(Stored data entries)
+ + + +
Lemma wp_core p fmt l rest : forall fuel f ap r cs s (Q : unit -> pstate -> Prop),
  text p = Some fmt -> fmt = l ++ rest -> (length rest < fuel)%nat -> emitted text rest f ap = Some r -> I cs s -> short (cs ++ r) ->
  (forall s', I (cs ++ r) s' -> Q tt s') -> wp (core_loop out fuel (p + Z.of_nat (length l)) f ap) Q s.
Proof.
  revert l. induction rest as [|c rest IH]; intros l [|fuel] f ap r cs s Q Et El Hf Er HI Hl HQ; cbn [length emitted] in *; [lia| |lia|]; cbn [core_loop]; apply wp_bind;
    pose proof (Htext _ _ _ _ HI Et) as Hs; rewrite El in Hs; apply str_suffix in Hs.
  - apply str_nil in Hs. eapply wp_ldb_at; [exact Hs|]. simplify_eq. apply wp_skip, HQ. by rewrite app_nil_r.
  - apply str_cons in Hs as (Ec & Hc & _). eapply wp_ldb_at; [exact Ec|]. rewrite (proj2 (Z.eqb_neq _ _) Hc).
    assert (Next : forall f1 ap1 r1 cs1 s1, emitted text rest f1 ap1 = Some r1 -> I cs1 s1 -> short (cs1 ++ r1) -> (forall s', I (cs1 ++ r1) s' -> Q tt s') -> wp (core_loop out fuel (p + Z.of_nat (length l) + 1) f1 ap1) Q s1).
    { intros f1 ap1 r1 cs1 s1 E1 H1 Hl1 HQ1. replace (p + Z.of_nat (length l) + 1) with (p + Z.of_nat (length (l ++ [c]))) by (rewrite length_app; cbn [length]; lia). eapply IH; [exact Et|by rewrite <-app_assoc|lia|exact E1|exact H1|exact Hl1|exact HQ1]. }
    destruct f as [f|].
    + destruct (directive_text text c f ap) as [[[f1 t1] ap1]|] eqn:E1; [|done]. cbn in Er. destruct (emitted text rest f1 ap1) as [r1|] eqn:E2; [|done]. cbn in Er. simplify_eq.
      apply wp_bind. eapply wp_directive; [exact E1|exact HI|fits|]. intros s1 H1. cbn [fst snd]. eapply Next; [exact E2|exact H1|fits|]. intros s2. rewrite <-app_assoc. apply HQ.
    + destruct (c =? 37) eqn:E37; cbn [negb].
      * eapply Next; [exact Er|exact HI|exact Hl|exact HQ].
      * destruct (emitted text rest None ap) as [r1|] eqn:E2; [|done]. cbn in Er. simplify_eq. apply wp_bind, (wp_out cs); [done|fits|]. intros s1 H1. eapply Next; [exact E2|exact H1|fits|]. intros s2. rewrite <-app_assoc. apply HQ.
Qed.

Lemma wp_vprintk_core p fmt ap r s (Q : unit -> pstate -> Prop) :
  text p = Some fmt -> emitted text fmt None ap = Some r -> I [] s -> short r -> (forall s', I r s' -> Q tt s') -> wp (vprintk_core out p ap) Q s.
Proof.
  intros Et Er HI Hl HQ. unfold vprintk_core. apply wp_bind, wp_fuel. pose proof (str_size _ _ _ (Htext _ _ _ _ HI Et)) as Hs.
  assert (W := wp_core p fmt [] fmt (S (size (pm s))) None ap r [] s Q Et eq_refl ltac:(lia) Er HI Hl HQ). cbn [length] in W. by rewrite Z.add_0_r in W.
Qed.

End Emit.

(** ** Numerals *)

(** Lemma: a numeral is the shortest text of its number: its digits are digits, their value is
    the number, and only the number 0 begins with a 0. *)
Theorem numeral_shortest b k n : 2 <= b -> 0 <= n < b ^ Z.of_nat (S k) ->
  Forall (fun d => 0 <= d < b) (numeral b (S k) n) /\ foldl (fun a d => b * a + d) 0 (numeral b (S k) n) = n /\
  (forall d, head (numeral b (S k) n) = Some d -> d = 0 -> n = 0).
Proof.
  intros Hb Hn. destruct (digits_exist b k n Hb Hn) as (j & Hj & H1 & H2). rewrite (numeral_fixed b Hb j) by (done || lia). destruct (fixed_value b Hb (S j) n 0) as [F V]; [lia|].
  split_and!; [done|by rewrite V|]. intros d [= <-] E. destruct H2 as [->|H2].
  - change (Z.of_nat 0) with 0 in E. by rewrite Z.pow_0_r, Z.div_1_r in E.
  - pose proof (pow_pos b Hb j). assert (1 <= n / b ^ Z.of_nat j) by (apply Z.div_le_lower_bound; lia). lia.
Qed.

(** ** Output *)

(** [text] gives strings of memory by their addresses. *)
Definition strings (m : bmem) (text : Z -> option (list Z)) : Prop := forall p t, text p = Some t -> CString.str m p t.

Lemma wp_string_out cs : forall s (Q : unit -> pstate -> Prop), Q tt (mk_pstate (pm s) (console s ++ cs) (count s) (buf s)) -> wp (printk_string_out cs) Q s.
Proof.
  induction cs as [|c cs IH]; intros [m co n b] Q HQ; cbn [printk_string_out]; [apply wp_skip; by rewrite app_nil_r in HQ|].
  apply wp_bind, wp_modify, IH. cbn [pm console count buf] in *. by rewrite <-app_assoc.
Qed.

Section Console.
Context (uprintk_string_out : list Z -> PM unit) (Hcall : forall b s, uprintk_string_out b s = syscall_uprintk_string_out b s).

Lemma wp_flush s (Q : unit -> pstate -> Prop) : Q tt (mk_pstate (pm s) (console s ++ buf s) (count s) []) -> wp (printk_buf_flush uprintk_string_out) Q s.
Proof. intros HQ. unfold printk_buf_flush. apply wp_bind, wp_gets, wp_bind. unfold wp at 1. rewrite Hcall. by apply wp_string_out, wp_modify. Qed.

(** What was emitted is on the console or in the buffer. *)
Definition buffered (s0 : pstate) (cs : list Z) (s : pstate) : Prop :=
  pm s = pm s0 /\ console s ++ buf s = console s0 ++ (u8 <$> cs) /\ Z.of_nat (length (buf s)) < CONFIG_PRINTBUFFER_SIZE.

Lemma wp_buf_char_out s0 cs c s : buffered s0 cs s -> wp (printk_buf_char_out uprintk_string_out c) (fun _ s' => buffered s0 (cs ++ [c]) s') s.
Proof.
  intros (Hm & Hc & Hb). unfold printk_buf_char_out. apply wp_bind, wp_gets, wp_bind, wp_modify, wp_bind, wp_gets, wp_bind, wp_modify, wp_bind, wp_gets. cbn [pm console count buf].
  assert (E : console s ++ buf s ++ [u8 c] = console s0 ++ (u8 <$> cs ++ [c])) by (rewrite fmap_app; cbn [fmap list_fmap]; by rewrite !app_assoc, Hc).
  apply wp_when; intros Hl.
  - apply wp_flush. unfold buffered. cbn [pm console count buf]. rewrite app_nil_r. done.
  - unfold buffered. cbn [pm console count buf]. apply Z.eqb_neq in Hl. rewrite length_app in *. cbn [length] in *. split_and!; [done|done|lia].
Qed.

Lemma wp_char_out s0 cs c s : pm s = pm s0 /\ console s = console s0 ++ cs -> wp (printk_char_out c) (fun _ s' => pm s' = pm s0 /\ console s' = console s0 ++ cs ++ [c]) s.
Proof. intros [Hm Hc]. unfold printk_char_out. apply wp_bind, wp_gets, wp_bind, wp_modify, wp_modify. cbn [pm console]. by rewrite Hc, app_assoc. Qed.

(** Lemma: from the kernel and from user mode the text that the code emits for the format reaches the console, in order
    and complete, behind what was there; memory stays as it was. *)
Theorem printk_exact user p fmt ap text r s :
  strings (pm s) text -> text p = Some fmt -> emitted text fmt None ap = Some r ->
  exists s', printk uprintk_string_out user p ap s = Done tt s' /\ console s' = console s ++ (if user then u8 <$> r else r) /\ pm s' = pm s.
Proof.
  intros Ht Ep Er. apply run_unit. unfold printk, vprintk. destruct user.
  - apply wp_bind, wp_modify, wp_bind, wp_modify, wp_bind. cbn [pm console count buf].
    eapply (wp_vprintk_core _ (buffered s) (Z.of_nat (length r))); [intros; by apply wp_buf_char_out|intros cs s1 q t (-> & _); by apply Ht|exact Ep|exact Er|by split_and!; [|rewrite !app_nil_r|]|unfold short; lia|].
    intros s1 (Hm & Hc & Hb). apply wp_bind, wp_gets, wp_when; intros Hl.
    + apply wp_flush. done.
    + apply negb_false_iff, Z.eqb_eq in Hl. destruct (buf s1); [|done]. by rewrite app_nil_r in Hc.
  - apply wp_bind, wp_modify. eapply (wp_vprintk_core _ (fun cs s1 => pm s1 = pm s /\ console s1 = console s ++ cs) (Z.of_nat (length r))); [intros; by apply wp_char_out|intros cs s1 q t (-> & _); by apply Ht|exact Ep|exact Er|by rewrite app_nil_r|unfold short; lia|].
    by intros s1 [].
Qed.

End Console.

(** ** Text in a buffer *)

(** What a buffer of [n] bytes holds once [cs] has been emitted, and what it holds at the end. *)
Definition part (n : nat) (cs : list Z) : list Z := if decide (length cs < n)%nat then u8 <$> cs else match n with O => [] | S k => (u8 <$> take k cs) ++ [0] end.
Definition stored (n : nat) (cs : list Z) : list Z := match n with O => [] | S k => (u8 <$> take k cs) ++ [0] end.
+ + + +
The task. Extract exactly and only the lines above from the line containing "(** [text] gives" through the line containing "Lemma wp_flush s", both end lines included.

Answer area.
(** [text] gives strings of memory by their addresses. *)
Definition strings (m : bmem) (text : Z -> option (list Z)) : Prop := forall p t, text p = Some t -> CString.str m p t.

Lemma wp_string_out cs : forall s (Q : unit -> pstate -> Prop), Q tt (mk_pstate (pm s) (console s ++ cs) (count s) (buf s)) -> wp (printk_string_out cs) Q s.
Proof.
  induction cs as [|c cs IH]; intros [m co n b] Q HQ; cbn [printk_string_out]; [apply wp_skip; by rewrite app_nil_r in HQ|].
  apply wp_bind, wp_modify, IH. cbn [pm console count buf] in *. by rewrite <-app_assoc.
Qed.

Section Console.
Context (uprintk_string_out : list Z -> PM unit) (Hcall : forall b s, uprintk_string_out b s = syscall_uprintk_string_out b s).

Lemma wp_flush s (Q : unit -> pstate -> Prop) : Q tt (mk_pstate (pm s) (console s ++ buf s) (count s) []) -> wp (printk_buf_flush uprintk_string_out) Q s.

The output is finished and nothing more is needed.